ALGÉRIE
11/02/2019 09h:19 CET | Actualisé 13/02/2019 09h:18 CET

Un étudiant égorgé dans sa chambre à la cité universitaire à Alger

Un étudiant a été retrouvé égorgé dans sa chambre à la cité universitaire de Ben Aknoun, dimanche soir à Alger. Selon plusieurs médias, la victime a été tuée par deux individus étrangers à la résidence universitaire.

L’étudiant, dénommé Assil et originaire de Bordj Bou Arreridj, était en troisième année de médecine à la faculté d’Alger. Son corps gisait dans une marée de sang lorsqu’il a été découvert dans la soirée par ses camarades. 

Des médias affirment la victime aurait été surprise vers 19H par deux individus, étrangers à la cité universitaire et actuellement recherchés. Ils l’auraient égorgé et pris les clés de sa voiture. Une information démentie par le Directeur de la cité,  M. Zoubir Abid, qui a affirmé que le coupable n’était autre que le camarade de la victime. 

Dans une déclaration à Dzaïr News, il a expliqué que les agents de la sécurité ont vu le camarade de la victime sortir en vitesse de la résidence au volant de la voiture de Assil. “Ils l’ont arrêté et lui ont retiré les documents de la voiture avant qu’il ne prenne la fuite”, a-t-il expliqué. Nous avons appelé la police sur la base d’une affaire de vol mais lorsque nous sommes montés dans sa chambre, nous avons été frappés par la vue du cadavre gisant par terre”.

“Les causes de l’assassinat restent inconnus”, de son avis, rajoutant que “beaucoup de lectures ont été avancées. Certains disent qu’ils se sont disputés dans la chambre et qu’il n’avait peut-être pas l’intention de le tuer”, a indiqué M. Abid. Au milieu de la journée, deux autres étudiants, “copains de chambre” de la victime et des agents de sécurité étaient encore interrogés par la police, selon le même responsable.

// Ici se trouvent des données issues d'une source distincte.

(* ===== verification/TypedArrayElements.v ===== *)
(** What the elements of typed arrays hold: reading an element that was written
    gives the conversion of ECMA-262 and leaves the others, and [copyWithin] moves
    the bytes as if they were copied at once. *)
From Stdlib Require Import ZArith Lia Bool.
From stdpp Require Import base numbers list option decidable gmap.
From S2P Require Import Prelude Effects Double Float16 Value ArrayBuffer BufferInvariant BufferSafety BufferBuiltins TypedArray.
From S2P Require Import TypedArraySafety TypedArrayCopies BufferScript BufferBytes.

(** * The value of an element *)
Module ElementValues.
Import Effects Buffers Word WordFacts ToInt32Facts TypedArrays ElementFacts Formats Single Half.

(** The integer types: whether they are signed, and their bits. *)
Definition integral_type (t : TypedArrayType) : option (bool * Z) :=
  match t with
  | Int8 => Some (true, 8) | Uint8 => Some (false, 8)
  | Int16 => Some (true, 16) | Uint16 => Some (false, 16)
  | Int32 => Some (true, 32) | Uint32 => Some (false, 32)
  | _ => None
  end.
(** The integer that ToInt8, ToUint8 and the others wrap. *)
Definition whole (d : Z) : Z := if is_finite d then to_Z d else 0.
Definition toUint8Clamp (d : Z) : Z :=
  if is_nan d then 0 else if flt d 0 then 0 else if flt (of_Z 255) d then 255 else rne (scaled d) UNIT.
(** NumericToRawBytes and RawBytesToNumeric, one after the other. *)
Definition ecma_element (t : TypedArrayType) (x : Numeric) : option Numeric :=
  match t, x with
  | Uint8Clamped, Number d => Some (Number (of_Z (toUint8Clamp d)))
  | Float16, Number d => Some (number_of_pattern (convertFloat16ToFloat64 (half_round d)))
  | Float32, Number d => Some (number_of_pattern (widen (narrow d)))
  | Float64, Number d => Some (Number d)
  | BigInt64, BigInt n => Some (BigInt (wraps 64 n))
  | BigUint64, BigInt n => Some (BigInt (wrapu 64 n))
  | BigInt64, _ | BigUint64, _ => None
  | _, Number d =>
      match integral_type t with
      | Some (signed, w) => Some (Number (of_Z (wrap signed w (whole d))))
      | None => None
      end
  | _, BigInt _ => None
  end.
(** The doubles that are numbers of the engine. *)
Definition is_numeric (x : Numeric) : Prop := match x with Number d => 0 <= d < DoubleInvalidBeginning | BigInt _ => True end.

Section Values.
Context (cvt toUint64 : Z -> Z) (cvt_int : forall d, in_s 32 (cvt d)) (toUint64_mod : forall n, toUint64 n = wrapu 64 n).

Lemma number_value_cases d : 0 <= d < DoubleInvalidBeginning ->
  (exists i, in_s 32 i /\ of_Z i = d /\ number_value cvt d = Int32Value i) \/ number_value cvt d = DoubleValue d.
Proof.
  intros Hd. assert (Hu : in_u 64 d) by (unfold in_u, DoubleInvalidBeginning in *; lia).
  unfold number_value. pose proof (convertible_spec cvt cvt_int d Hu) as Hc.
  destruct (isInt32ConvertibleDouble cvt d) as [[|] i]; [left; exists i; tauto|right].
  rewrite invalid_beginning by done. now rewrite (proj2 (Z.leb_gt _ d)) by lia.
Qed.
Lemma number_of_valid d : 0 <= d < DoubleInvalidBeginning -> number_of_pattern d = Number d.
Proof.
  intros Hd. assert (Hu : in_u 64 d) by (unfold in_u, DoubleInvalidBeginning in *; lia).
  unfold number_of_pattern. rewrite invalid_beginning by done. now rewrite (proj2 (Z.leb_gt _ d)) by lia.
Qed.

Lemma wrap_i32 signed w z : 0 < w <= 32 -> wrap signed w (i32 z) = wrap signed w z.
Proof.
  intros Hw. assert (E : wrapu w (i32 z) = wrapu w z).
  { unfold wraps, wrapu. pose proof (Z.div_mod (z + 2 ^ (32 - 1)) (2 ^ 32) ltac:(lia)) as D.
    replace ((z + 2 ^ (32 - 1)) mod 2 ^ 32 - 2 ^ (32 - 1)) with (z + (- ((z + 2 ^ (32 - 1)) / 2 ^ 32) * 2 ^ (32 - w)) * 2 ^ w).
    - apply Z.mod_add. lia.
    - rewrite <- Z.mul_assoc, <- Z.pow_add_r by lia. replace (32 - w + w) with 32 by lia. lia. }
  unfold wrap. destruct signed; [|done]. rewrite <- (wraps_wrapu w (i32 z)), E by lia. now apply wraps_wrapu.
Qed.
Lemma whole_of_Z i : in_s 32 i -> whole (of_Z i) = i.
Proof.
  intros Hi. pose proof (rep_of_Z i ltac:(unfold in_s in Hi; lia)) as R. unfold whole. destruct R as [F E].
  rewrite F. apply rep_to_Z. now split.
Qed.
Lemma toNativeFromDouble_spec signed w d : 0 < w <= 32 -> 0 <= d < DoubleInvalidBeginning ->
  toNativeFromDouble cvt signed w d = wrap signed w (whole d).
Proof.
  intros Hw Hd. assert (Hu : in_u 64 d) by (unfold in_u, DoubleInvalidBeginning in *; lia). unfold toNativeFromDouble. cbv zeta.
  assert (Hc : in_s 32 (cast_int32 cvt d)).
  { unfold cast_int32. destruct (_ && _) eqn:E; [|apply cvt_int]. Zbool. unfold in_s. lia. }
  set (i := cast_int32 cvt d) in *. clearbody i.
  destruct (feq (of_Z i) d) eqn:E; cbn [negb].
  - pose proof (rep_of_Z i ltac:(unfold in_s in Hc; lia)) as [F S]. pose proof (feq_finite _ _ F E) as Fd.
    rewrite feq_scaled in E by done. Zbool. unfold whole. rewrite Fd. f_equal. symmetry. apply rep_to_Z. split; [done|congruence].
  - destruct (encode_double d Hd) as (_ & Hv & Hn & I & A).
    assert (En : asNumber (Value_EncodeAsDouble d) = d) by (unfold asNumber; now rewrite I).
    unfold toInt32. rewrite I, (ConversionFacts.toNumber_number asNumber), En, toInt32SlowCase_spec by done. unfold whole. destruct (is_finite d); [now apply wrap_i32|done].
Qed.
Lemma integral_toNative_spec signed w d u : 0 < w <= 32 -> 0 <= d < DoubleInvalidBeginning ->
  integral_toNative cvt signed w (number_value cvt d) u = Some (u, inl (wrap signed w (whole d))).
Proof.
  intros Hw Hd. destruct (number_value_cases d Hd) as [(i & Hi & <- & ->)| ->]; cbn [integral_toNative].
  - now rewrite whole_of_Z.
  - now rewrite toNativeFromDouble_spec.
Qed.

Lemma clamped_int i : in_s 32 i -> clamped_from_int32 i = toUint8Clamp (of_Z i).
Proof.
  intros Hi. pose proof (rep_of_Z i ltac:(unfold in_s in Hi; lia)) as R. unfold clamped_from_int32, toUint8Clamp.
  rewrite (rep_ne_nan _ _ R), (rep_flt _ 0 i 0 R (rep_of_Z 0 ltac:(lia))), (rep_flt _ _ 255 i (rep_of_Z 255 ltac:(lia)) R).
  destruct (i <? 0) eqn:E0; [done|]. destruct (255 <? i) eqn:E1; [done|]. destruct R as [_ ->]. Zbool.
  pose proof UNIT_pos. pose proof (rne_nearest (i * UNIT) UNIT i ltac:(lia)) as Hn. nia.
Qed.
Lemma rne_byte_bound d : is_nan d = false -> flt d 0 = false -> flt (of_Z 255) d = false -> 0 <= rne (scaled d) UNIT <= 255.
Proof.
  intros Hn H0 H1. pose proof UNIT_pos.
  destruct (BufferSpecs.cast_size_t_between d 255 Hn H0 H1 ltac:(lia)) as (n & En & _).
  assert (F : is_finite d = true).
  { unfold cast_size_t in En. destruct (is_finite d); [done|discriminate En]. }
  pose proof (of_Z_finite 255 ltac:(lia)) as F255. rewrite (flt_scaled d 0 F eq_refl) in H0. rewrite (flt_scaled _ d F255 F) in H1. rewrite (proj2 (of_Z_exact 255 ltac:(lia))) in H1.
  change (scaled 0) with 0 in H0. Zbool. split; [apply rne_at_least; lia|].
  pose proof (rne_nearest (scaled d) UNIT 255 ltac:(lia)) as Hr. nia.
Qed.
Lemma clamped_toNative_spec d u : 0 <= d < DoubleInvalidBeginning ->
  clamped_toNative (number_value cvt d) u = Some (u, inl (toUint8Clamp d)).
Proof.
  intros Hd. destruct (number_value_cases d Hd) as [(i & Hi & <- & ->)| ->]; cbn [clamped_toNative].
  - now rewrite clamped_int.
  - enough (clamped_from_double d = toUint8Clamp d) as -> by done. unfold clamped_from_double, toUint8Clamp.
    destruct (is_nan d) eqn:E; [done|]. destruct (flt d 0) eqn:E0; [done|]. destruct (flt (of_Z 255) d) eqn:E1; [done|].
    apply wrapu_id. unfold in_u. pose proof (rne_byte_bound d E E0 E1). lia.
Qed.
Lemma toUint8Clamp_range d : 0 <= toUint8Clamp d <= 255.
Proof.
  unfold toUint8Clamp. destruct (is_nan d) eqn:E; [lia|]. destruct (flt d 0) eqn:E0; [lia|]. destruct (flt (of_Z 255) d) eqn:E1; [lia|].
  now apply rne_byte_bound.
Qed.
Lemma float_toNative_spec f d u : 0 <= d < DoubleInvalidBeginning -> float_toNative f (number_value cvt d) u = Some (u, inl (f d)).
Proof. intros Hd. destruct (number_value_cases d Hd) as [(i & Hi & <- & ->)| ->]; done. Qed.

Sur les réseaux sociaux, certains se sont vites mis à dénoncer l’absence de la sécurité après avoir lu que les auteurs du crime étaient étrangers à la cité.

Le même directeur, interrogé sur la transcription faite avec le sang de Assil sur le mur de la chambre, a estimé que l’auteur du crime est peut-être objet à une “maladie psychiatrique”.

Le ministre de l’Enseignement supérieur, Tahar Hadjar, s’est rendu sur les lieux, où il a été assiégé par des étudiants en colère. 

Mardi passé, un autre étudiant, cette fois-ci zimbabwéen, a également été tué par un coup de poignard que des agresseurs lui ont asséné à Annaba.